When protests in Pakistan earlier this year escalated into clashes between pro-government forces and supporters of former Prime Minister Imran Khan, the now-imprisoned leader turned to social media to bolster his message. Khan shared this brief video clip on Twitter showing his supporters holding up signs with his face on them and chanting his name. The clip ends with a still shot of a woman in an orange dress boldly standing face to face with a line of heavily armored riot police.
“What will never be forgotten is the brutality of our security forces and the shameless way they went out of their way to abuse, hurt, and humiliate our women,” Khan tweeted. The only problem: The image showing the woman bravely standing before the police wasn’t real. It was created using one of many new AI image generators.
Khan isn’t the only political leader turning to AI deepfakes, for political gain. A new report from Freedom House shared with Gizmodo found political leaders in at least 16 countries over the past year have deployed deep fakes to “sow doubt, smear opponents, or influence public debate.” Though a handful of those examples occurred in less developed countries in Sub-Saharan Africa and Southwest Asia, at least two originated in the United States.
Both former President Donald Trump and Florida Governor Ron DeSantis have used deepfaked videos and audio to try and smear each other ahead of the upcoming Republican presidential nomination. In Trump’s case, he used deep-faked audio mimicking George Soros, Adolf Hitler, and the Devil himself to mock DeSantis’ shaky campaign announcement on Twitter Spaces. DeSantis shot back with deepfake images purporting to show Trump embracing former National Institute of Health Director Anthony Fauci. Showing kindness to Fauci in the current GOP is tantamount to political suicide.
“AI can serve as an amplifier of digital repression, making censorship, surveillance, and the creation and spread of disinformation easier, faster, cheaper, and more effective,” Freedom House noted in its “Freedom on the Net” report.
The report details numerous troubling ways advancing AI tools are being used to amplify political repression around the globe. Governments in at least 22 of the 70 countries analyzed in the report had legal frameworks mandating social media companies deploy AI to hunt down and remove disfavored political, social, and religious speech. Those frameworks go beyond the standard content moderation policies at major tech platforms. In these countries, Freedom House argues the laws in place compel companies to remove political, social, or religious content that “should be protected under free expression standards within international human rights laws.” Aside from increasing censorship efficiency, the use of AI to remove political content also gives the state more cover to conceal themselves.
“This use of AI also masks the role of the state in censorship and may ease the so-called digital dictator’s dilemma, in which undemocratic leaders must weigh the benefits of imposing online controls against the costs of public anger at such restrictions,” the report adds.

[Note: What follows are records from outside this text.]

Lemma reinstate_run now t ids0 s out s' :
  rows_wf (ms_session s) → reinstate_ now t ids0 s = (Ok out, s') →
  let ids := str_sorted (fromkeys ids0) in
  ms_session s' = ms_session s ∧ ids = [] ∨
  update_all detect_language now (reinstating now t ids (ms_session s)) (ms_session s) = (Ok tt, ms_session s').
Proof.
  intros Hwf Hrun ids. unfold reinstate in Hrun. fold ids in Hrun. destruct ids as [|i0 ids'] eqn:Eids.
  { injection Hrun as _ <-. by left. }
  right. rewrite <- Eids in *. unfold replaced_by_any in Hrun.
  erewrite bind_ok in Hrun; [|apply memories_gets]. cbv beta in Hrun. fold (reinstating now t ids (ms_session s)) in Hrun.
  apply bind_Ok_inv in Hrun as ([] & s2 & Hupd & Hret). injection Hret as _ <-.
  rewrite memories_run in Hupd. injection Hupd as Hok <-. cbn [ms_session set_ms_session].
  destruct (update_all _ _ _ _) as [o ses]. simpl in *. by subst o.
Qed.

Lemma reinstate_spec now t ids0 s out s' :
  rows_wf (ms_session s) → reinstate_ now t ids0 s = (Ok out, s') →
  let ids := str_sorted (fromkeys ids0) in
  keeps_gone (ms_session s) (ms_session s') ∧
  (∀ j, retracted t j (ms_session s) → retracted t j (ms_session s')) ∧
  (∀ j r, s_rows (ms_session s) !! j = Some r → underived j (ms_session s) →
     (marked_by t ids r →
        s_rows (ms_session s') !! j = Some (updated_row detect_language (unmark now ids (to_domain r)) r)) ∧
     (¬ marked_by t ids r → s_rows (ms_session s') !! j = Some r)).
Proof.
  intros Hwf Hrun ids. destruct (reinstate_run now t ids0 s out s' Hwf Hrun) as [[-> Hids]|Hupd].
  { fold ids in Hids. split_and!; [by apply keeps_gone_refl|done|]. intros j r Hr _. split; [|done].
    intros (_ & _ & i & _ & Hi). rewrite Hids in Hi. by apply elem_of_nil in Hi. }
  fold ids in Hupd. destruct (update_all_spec detect_language now _ _ _ Hwf Hupd) as (Hk & Hkept & Hrows).
  split_and!; [exact Hk| |].
  - intros j Hj. apply Hkept; [|done]. intros m Hm Hid.
    destruct (reinstating_inv now t ids _ m Hwf Hm) as (r & -> & Hr & _).
    destruct Hj as (r' & Hr' & _ & Hst). apply unmark_keeps. cbn. assert (r = r') as -> by congruence. exact Hst.
  - intros j r Hr Hund. destruct (Hrows (NoDup_reinstating now t ids _ Hwf) j Hund) as [Hin Hout]. split.
    + intros Hm. rewrite (Hin (unmark now ids (to_domain r))), Hr; [done|by eapply elem_reinstating|].
      rewrite (proj1 (unmark_keeps _ _ _)). by apply Hwf.
    + intros Hm. rewrite Hout; [done|]. intros (m & Hid & Hml)%list_elem_of_fmap.
      destruct (reinstating_inv now t ids _ m Hwf Hml) as (r' & _ & Hr' & Hmark).
      assert (r = r') as -> by congruence. done.
Qed.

In other cases, state actors are reportedly turning to private “AI for hire” companies that specialize in creating AI-generated propaganda intended to mimic real newscasters. State-backed news stations in Venezuela, for example, began sharing strange videos of mostly white, English-speaking news anchors countering Western criticisms of the country. Those odd speakers were actually AI-generated avatars created by a company called Synthesia. Pro-China government bot accounts shared similar clips of AI-generated newscasters on social media, this time appearing to rebuff critics. The pro-China AI avatars were part of an entirely fabricated AI news division supposedly called “Wolf News.”

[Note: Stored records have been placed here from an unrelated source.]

Definition set_review (r : option FeedbackReview) (f : Feedback) : Feedback :=
  {| fb_id := fb_id f; fb_tenant := fb_tenant f; fb_workspace := fb_workspace f; fb_user := fb_user f; fb_agent := fb_agent f;
     fb_run := fb_run f; fb_trace := fb_trace f; fb_kind := fb_kind f; fb_target := fb_target f; fb_verdict := fb_verdict f;
     fb_correction := fb_correction f; fb_score := fb_score f; fb_comment := fb_comment f; fb_reviewer := fb_reviewer f;
     fb_source := fb_source f; fb_evidence := fb_evidence f; fb_metadata := fb_metadata f; fb_created_at := fb_created_at f;
     fb_projection := fb_projection f; fb_review := r; fb_vote := fb_vote f |}.

Definition set_projection (p : option FeedbackProjection) (f : Feedback) : Feedback :=
  {| fb_id := fb_id f; fb_tenant := fb_tenant f; fb_workspace := fb_workspace f; fb_user := fb_user f; fb_agent := fb_agent f;
     fb_run := fb_run f; fb_trace := fb_trace f; fb_kind := fb_kind f; fb_target := fb_target f; fb_verdict := fb_verdict f;
     fb_correction := fb_correction f; fb_score := fb_score f; fb_comment := fb_comment f; fb_reviewer := fb_reviewer f;
     fb_source := fb_source f; fb_evidence := fb_evidence f; fb_metadata := fb_metadata f; fb_created_at := fb_created_at f;
     fb_projection := p; fb_review := fb_review f; fb_vote := fb_vote f |}.

(** ** Votes *)

(** The value of a key of a JSON object, the last one when it is repeated. *)
Definition jget (k : string) (fields : list (string * json)) : option json :=
  snd <$> last (filter (λ p, p.1 = k) fields).

Definition correction_text (correction : json) : string :=
  match correction with
  | JStr s => encode (strip (chars s))
  | JObj fields => match jget "content" fields with Some (JStr s) => encode (strip (chars s)) | _ => "" end
  | _ => ""
  end.

Definition rewrites (f : Feedback) : bool :=
  correcting (fb_verdict f) && negb (bool_decide (correction_text (fb_correction f) = "")).

Definition vote_target (k : FeedbackTargetKind) : bool := bool_decide (k ≠ KToolCall).
Definition automated (s : FeedbackSource) : bool := bool_decide (s = SYSTEM ∨ s = JUDGE).

Definition classify (f : Feedback) (trusted run_vouched : bool) : bool :=
  if trusted || negb (vote_target (fb_kind f)) then false
  else if run_vouched && automated (fb_source f) then false
  else negb (bool_decide (fb_kind f = KMemory) && rewrites f).

Definition human (s : FeedbackSource) : bool := bool_decide (s = HUMAN ∨ s = INTERRUPT).

Definition is_vote (f : Feedback) : bool :=
  match fb_vote f with
  | Some v => v
  | None => if negb (human (fb_source f)) || negb (vote_target (fb_kind f)) then false
            else negb (bool_decide (fb_kind f = KMemory) && rewrites f)
  end.

Definition thumbs_up (f : Feedback) : bool := affirming (fb_verdict f).
Definition same_thumb (a b : Feedback) : bool := Bool.eqb (thumbs_up a) (thumbs_up b).

Definition voter_key (user_id agent_id : option string) : option string :=
  match user_id, agent_id with
  | Some u, _ => Some ("user:" +:+ u)
  | None, Some a => Some ("agent:" +:+ a)
  | None, None => None
  end.

(** ** The repository *)

Abbreviation feedbacks := (gmap (string * string) Feedback).
Abbreviation fbprog A := (prog feedbacks A).

Definition feedback_key (f : Feedback) : string * string := (fb_tenant f, fb_id f).

Definition add_feedback (f : Feedback) : fbprog bool := λ d,
  match d !! feedback_key f with
  | Some _ => (Ok false, d)
  | None => (Ok true, <[feedback_key f := f]> d)
  end.

Definition get_feedback (t i : string) : fbprog (option Feedback) := gets (λ d, d !! (t, i)).

Definition update_projection (t i : string) (p : FeedbackProjection) : fbprog unit :=
  modify (alter (set_projection (Some p)) (t, i)).

Definition update_review (t i : string) (r : FeedbackReview) : fbprog unit := modify (alter (set_review (Some r)) (t, i)).

(** The order of the listings, oldest first. *)
Definition earlier (a b : Z * string) : bool := (a.1 <? b.1) || ((a.1 =? b.1) && str_lt a.2 b.2).
Definition stamp (f : Feedback) : Z * string := (fb_created_at f, fb_id f).
Definition oldest (a b : Feedback) : Prop := earlier (stamp b) (stamp a) = false.
Definition newest (a b : Feedback) : Prop := earlier (stamp a) (stamp b) = false.

#[export] Instance oldest_dec a b : Decision (oldest a b).
Proof. unfold oldest. apply _. Defined.
#[export] Instance newest_dec a b : Decision (newest a b).
Proof. unfold newest. apply _. Defined.

Definition on_target (t : string) (k : FeedbackTargetKind) (i : string) (f : Feedback) : bool :=
  bool_decide (fb_tenant f = t ∧ fb_kind f = k ∧ fb_target f = i).

Definition in_state (s : ReviewState) (f : Feedback) : bool :=
  match fb_review f with Some r => bool_decide (rv_state r = s) | None => false end.

(** [_voter]. *)
Definition by_voter (user_id agent_id : option string) (f : Feedback) : bool :=
  match user_id with
  | Some u => bool_decide (fb_user f = Some u)
  | None => bool_decide (fb_user f = None ∧ fb_agent f = agent_id)
  end.

(** [_is_vote]. *)
Definition stored_vote (f : Feedback) : bool := default (human (fb_source f)) (fb_vote f).

Definition chosen (p : Feedback → bool) (d : feedbacks) : list Feedback := filter (λ f, p f = true) (rows d).

Definition page (p : Feedback → bool) (before : option (Z * string)) (limit : nat) : fbprog (list Feedback) :=
  gets (λ d, ordered newest (Some limit)
    (chosen (λ f, p f && match before with Some b => earlier (stamp f) b | None => true end) d)).

Definition list_for (t : string) (k : FeedbackTargetKind) (i : string) (before : option (Z * string)) (limit : nat) :
    fbprog (list Feedback) := page (on_target t k i) before limit.

Definition list_pending (t : string) (s : ReviewState) (before : option (Z * string)) (limit : nat) : fbprog (list Feedback) :=
  page (λ f, bool_decide (fb_tenant f = t) && in_state s f) before limit.

Definition pending_on (t : string) (k : FeedbackTargetKind) (i : string) (voter : option (option string * option string))
    (votes_only : bool) (limit : nat) : fbprog (list Feedback) :=
  gets (λ d, ordered oldest (Some limit)
    (chosen (λ f, on_target t k i f && in_state PENDING f
                  && match voter with Some (u, a) => by_voter u a f | None => true end
                  && (negb votes_only || stored_vote f)) d)).

Definition applied_votes (t : string) (k : FeedbackTargetKind) (i : string) (user_id agent_id : option string) (limit : nat) :
    fbprog (list Feedback) :=
  gets (λ d, ordered newest (Some limit)
    (chosen (λ f, on_target t k i f && in_state APPROVED f && stored_vote f && by_voter user_id agent_id f) d)).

The Freedom House researchers see these novel efforts to generate deepfake newscasters as a technical and tactical evolution of governments forcing or paying news stations to push propaganda.
“These uses of deepfakes are consistent with the ways in which unscrupulous political actors have long employed manipulated news content and social media bots to spread false or misleading information,” the report notes.

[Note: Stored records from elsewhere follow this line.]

(* ===== verification/ApproveWhen.v ===== *)
(** * ApproveWhen: when a person is asked before a tool is called
    (sdk/python/src/trellis/memory/approval.py, [compose] of
    modules/tools/approvals.py)

    The boolean expressions over a call's arguments: their tokens, their grammar,
    what they are worth on a call, and how a learned rule is added to one. The
    arguments are JSON whose numbers are integers; a number literal with a point
    or an exponent is read by [round], the nearest double. *)
From Stdlib Require Import QArith.
From stdpp Require Import sorting.
From S2P Require Import Prelude Text JsonText Feedback Tools.
#[local] Open Scope Z_scope.

(** ** Values *)

Inductive value : Type :=
| VNull
| VBool (b : bool)
| VNum (q : Q)
| VStr (t : text)
| VList (l : list value)
| VObj (fields : list (string * value))
| VMissing.

Fixpoint of_json (j : json) : value :=
  match j with
  | JNull => VNull
  | JBool b => VBool b
  | JNum n => VNum (inject_Z n)
  | JStr s => VStr (chars s)
  | JList l => VList (map of_json l)
  | JObj fields => VObj (map (λ '(k, v), (k, of_json v)) fields)
  end.

(** A boolean is a number. *)
Definition numeric (v : value) : option Q :=
  match v with VNum q => Some q | VBool b => Some (if b then 1%Q else 0%Q) | _ => None end.

(** [==]. *)
Fixpoint py_eq (a b : value) : bool :=
  match numeric a, numeric b with
  | Some x, Some y => Qeq_bool x y
  | _, _ =>
      match a, b with
      | VNull, VNull | VMissing, VMissing => true
      | VStr s, VStr t => bool_decide (s = t)
      | VList l, VList m =>
          (fix all (l m : list value) : bool :=
             match l, m with [], [] => true | x :: l', y :: m' => py_eq x y && all l' m' | _, _ => false end) l m
      | VObj f, VObj g =>
          Nat.eqb (length f) (length g) &&
          (fix all (f : list (string * value)) : bool :=
             match f with
             | [] => true
             | (k, x) :: f' => match snd <$> head (filter (λ p, p.1 = k) g) with Some y => py_eq x y | None => false end && all f'
             end) f
      | _, _ => false
      end
  end.

Fixpoint text_compare (a b : text) : comparison :=
  match a, b with
  | [], [] => Eq
  | [], _ => Lt
  | _, [] => Gt
  | x :: a', y :: b' => match (ord x ?= ord y)%N with Eq => text_compare a' b' | c => c end
  end.

(** The order of two values; [None] where Python raises [TypeError]. *)
Fixpoint py_compare (a b : value) : option comparison :=
  match numeric a, numeric b with
  | Some x, Some y => Some (x ?= y)%Q
  | _, _ =>
      match a, b with
      | VStr s, VStr t => Some (text_compare s t)
      | VList l, VList m =>
          (fix walk (l m : list value) : option comparison :=
             match l, m with
             | [], [] => Some Eq
             | [], _ => Some Lt
             | _, [] => Some Gt
             | x :: l', y :: m' => if py_eq x y then walk l' m' else py_compare x y
             end) l m
      | _, _ => None
      end
  end.

(** [in]: an element, a part of a string, a key. *)
Definition py_in (a b : value) : bool :=
  match b with
  | VList l => existsb (py_eq a) l
  | VStr t => match a with VStr s => Text.contains s t | _ => false end
  | VObj fields => match a with VStr s => existsb (λ p, bool_decide (chars p.1 = s)) fields | _ => false end
  | _ => false
  end.

(** ** Tokens *)

Inductive op : Set := OEq | ONe | OLt | OLe | OGt | OGe | OIn.
Inductive keyword : Set := KAnd | KOr | KNot | KIn.
Inductive token : Type :=
| TLit (v : value)
| TKw (k : keyword)
| TOp (o : op)
| TPunct (c : ascii)
| TName (path : list text).

Definition MAX_EXPRESSION_CHARS : nat := 2000.

Section expressions.
Variable round : Q → Q.
(** [math.floor(math.log10(abs(n)))] of an integer that is not 0. *)
Variable magnitude : Z → Z.

Fixpoint span (p : char → bool) (t : text) : text * text :=
  match t with
  | [] => ([], [])
  | c :: t' => if p c then let '(a, r) := span p t' in (c :: a, r) else ([], t)
  end.

Definition is_char (a : ascii) (c : char) : bool := bool_decide (c = chr a).

Definition digits_value (t : text) : Z := foldl (λ n c, 10 * n + digit_value c) 0 t.

(** [int(raw)], or [float(raw)] where there is a fraction or an exponent. *)
Definition number_value (minus : bool) (whole : text) (fraction : option text) (exponent : option (bool * text)) : Q :=
  let sign := if minus then -1 else 1 in
  match fraction, exponent with
  | None, None => inject_Z (sign * digits_value whole)
  | _, _ =>
      let f := default [] fraction in
      let e := match exponent with
               | Some (down, digits) => (if down then -1 else 1) * digits_value digits
               | None => 0
               end - Z.of_nat (length f) in
      let m := inject_Z (sign * digits_value (whole ++ f)) in
      round (if e <? 0 then m / inject_Z (10 ^ (- e)) else m * inject_Z (10 ^ e))%Q
  end.

(** [(?:\.\d+)?] and [(?:[eE][-+]?\d+)?]. *)
Definition scan_fraction (t : text) : option text * text :=
  match t with
  | c :: r => if is_char "." c then match span isdecimal r with ([], _) => (None, t) | (ds, r') => (Some ds, r') end else (None, t)
  | [] => (None, t)
  end.

Definition scan_exponent (t : text) : option (bool * text) * text :=
  match t with
  | c :: r =>
      if is_char "e" c || is_char "E" c then
        let '(down, r1) := match r with
                           | d :: r' => if is_char "-" d then (true, r') else if is_char "+" d then (false, r') else (false, r)
                           | [] => (false, r)
                           end in
        match span isdecimal r1 with ([], _) => (None, t) | (ds, r2) => (Some (down, ds), r2) end
      else (None, t)
  | [] => (None, t)
  end.

(** After the sign. *)
Definition scan_number (minus : bool) (t : text) : option (token * text) :=
  match span isdecimal t with
  | ([], _) => None
  | (ds, r) =>
      let '(fraction, r1) := scan_fraction r in
      let '(exponent, r2) := scan_exponent r1 in
      Some (TLit (VNum (number_value minus ds fraction exponent)), r2)
  end.

Definition letter (c : char) : bool :=
  let n := ord c in ((65 <=? n) && (n <=? 90) || (97 <=? n) && (n <=? 122) || (n =? 95))%N.
Definition word_char (c : char) : bool := letter c || ((48 <=? ord c) && (ord c <=? 57))%N.

(** The parts of a dotted name after its first. *)
Fixpoint scan_parts (fuel : nat) (t : text) : list text * text :=
  match fuel with
  | O => ([], t)
  | S fuel =>
      match t with
      | d :: ((c :: _) as r) =>
          if is_char "." d && letter c then
            let '(w, r1) := span word_char r in
            let '(parts, r2) := scan_parts fuel r1 in (w :: parts, r2)
          else ([], t)
      | _ => ([], t)
      end
  end.

Definition keyword_of (path : list text) : option token :=
  match path with
  | [w] => if bool_decide (w = lit "and") then Some (TKw KAnd) else if bool_decide (w = lit "or") then Some (TKw KOr)
           else if bool_decide (w = lit "not") then Some (TKw KNot) else if bool_decide (w = lit "in") then Some (TKw KIn)
           else if bool_decide (w = lit "true") then Some (TLit (VBool true))
           else if bool_decide (w = lit "false") then Some (TLit (VBool false)) else None
  | _ => None
  end.

Definition scan_name (t : text) : option (token * text) :=
  let '(w, r) := span word_char t in
  let '(parts, r') := scan_parts (length r) r in
  Some (default (TName (w :: parts)) (keyword_of (w :: parts)), r').

Definition scan_op (t : text) : option (token * text) :=
  match t with
  | c :: r =>
      let next := match r with d :: r' => if is_char "=" d then Some r' else None | [] => None end in
      if is_char "=" c then r' ← next; Some (TOp OEq, r')
      else if is_char "!" c then r' ← next; Some (TOp ONe, r')
      else if is_char "<" c then match next with Some r' => Some (TOp OLe, r') | None => Some (TOp OLt, r) end
      else if is_char ">" c then match next with Some r' => Some (TOp OGe, r') | None => Some (TOp OGt, r) end
      else None
  | [] => None
  end.

Definition punctuation : list ascii := ["("; ")"; "["; "]"; ","]%char.

(** One token, where no white space stands before it. *)
Definition scan (t : text) : option (token * text) :=
  match t with
  | [] => None
  | c :: r =>
      if bool_decide (c = quote) then
        '(inner, rest) ← string_end r; s ← read_string inner; Some (TLit (VStr s), rest)
      else if is_char "-" c then scan_number true r
      else if isdecimal c then scan_number false t
      else match find (λ a, is_char a c) punctuation with
           | Some a => Some (TPunct a, r)
           | None => if letter c then scan_name t else scan_op t
           end
  end.

Fixpoint lex (fuel : nat) (t : text) : option (list token) :=
  match lstrip t with
  | [] => Some []
  | t' => match fuel with
          | O => None
          | S fuel => '(tok, rest) ← scan t'; l ← lex fuel rest; Some (tok :: l)
          end
  end.

(** [None] is [ValueError]. *)
Definition _tokens (t : text) : option (list token) :=
  if (MAX_EXPRESSION_CHARS <? length t)%nat then None else lex (length t) t.

(** ** Grammar *)

Inductive operand : Type := OLit (v : value) | OPath (path : list text) | OList (l : list operand).
Inductive expr : Type :=
| EOr (a b : expr)
| EAnd (a b : expr)
| ENot (a : expr)
| ECmp (o : op) (l r : operand)
| EConst (b : bool).

(** What a parser finds: a tree and the tokens left, or that there is none. *)
Inductive found {A : Type} : Type := Found (a : A) (rest : list token) | Invalid | NoFuel.
Arguments found : clear implicits.

Definition then_ {A B} (x : found A) (k : A → list token → found B) : found B :=
  match x with Found a rest => k a rest | Invalid => Invalid | NoFuel => NoFuel end.

Definition is_punct (a : ascii) (t : token) : bool := match t with TPunct b => bool_decide (b = a) | _ => false end.
Definition is_kw (k : keyword) (t : token) : bool :=
  match k, t with KAnd, TKw KAnd | KOr, TKw KOr | KNot, TKw KNot | KIn, TKw KIn => true | _, _ => false end.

Maybe most troubling of all, the Freedom House report shows a rise in political actors calling videos and audio deepfakes that are in fact genuine. In one example, a prominent state official in India named Palanivel Thiagarajan reportedly tried to push aside leaked audio of him disparaging his colleagues by claiming it was AI-generated. It was real. Researchers believe an incorrect assumption that a video of former Gabon president Ali Bongo was faked may have helped spark a political uprising.
Though the majority of political manipulation and disinformation efforts discovered by Freedom House in the past year still primarily rely on lower tech deployment of bots and paid trolls, that equation could flip as generative AI tools continue to become more convincing and drop in price. Even somewhat unconvincing or easily refutable AI manipulation, Freedom House argues, still “undermines public trust in the democratic process.”
“This is a critical issue for our time, as human rights online are a key target of today’s autocrats,” Freedom House President Michael J. Abramowitz said. “Democratic states should bolster their regulation of AI to deliver more transparency, provide effective oversight mechanisms, and prioritize the protection of human rights.”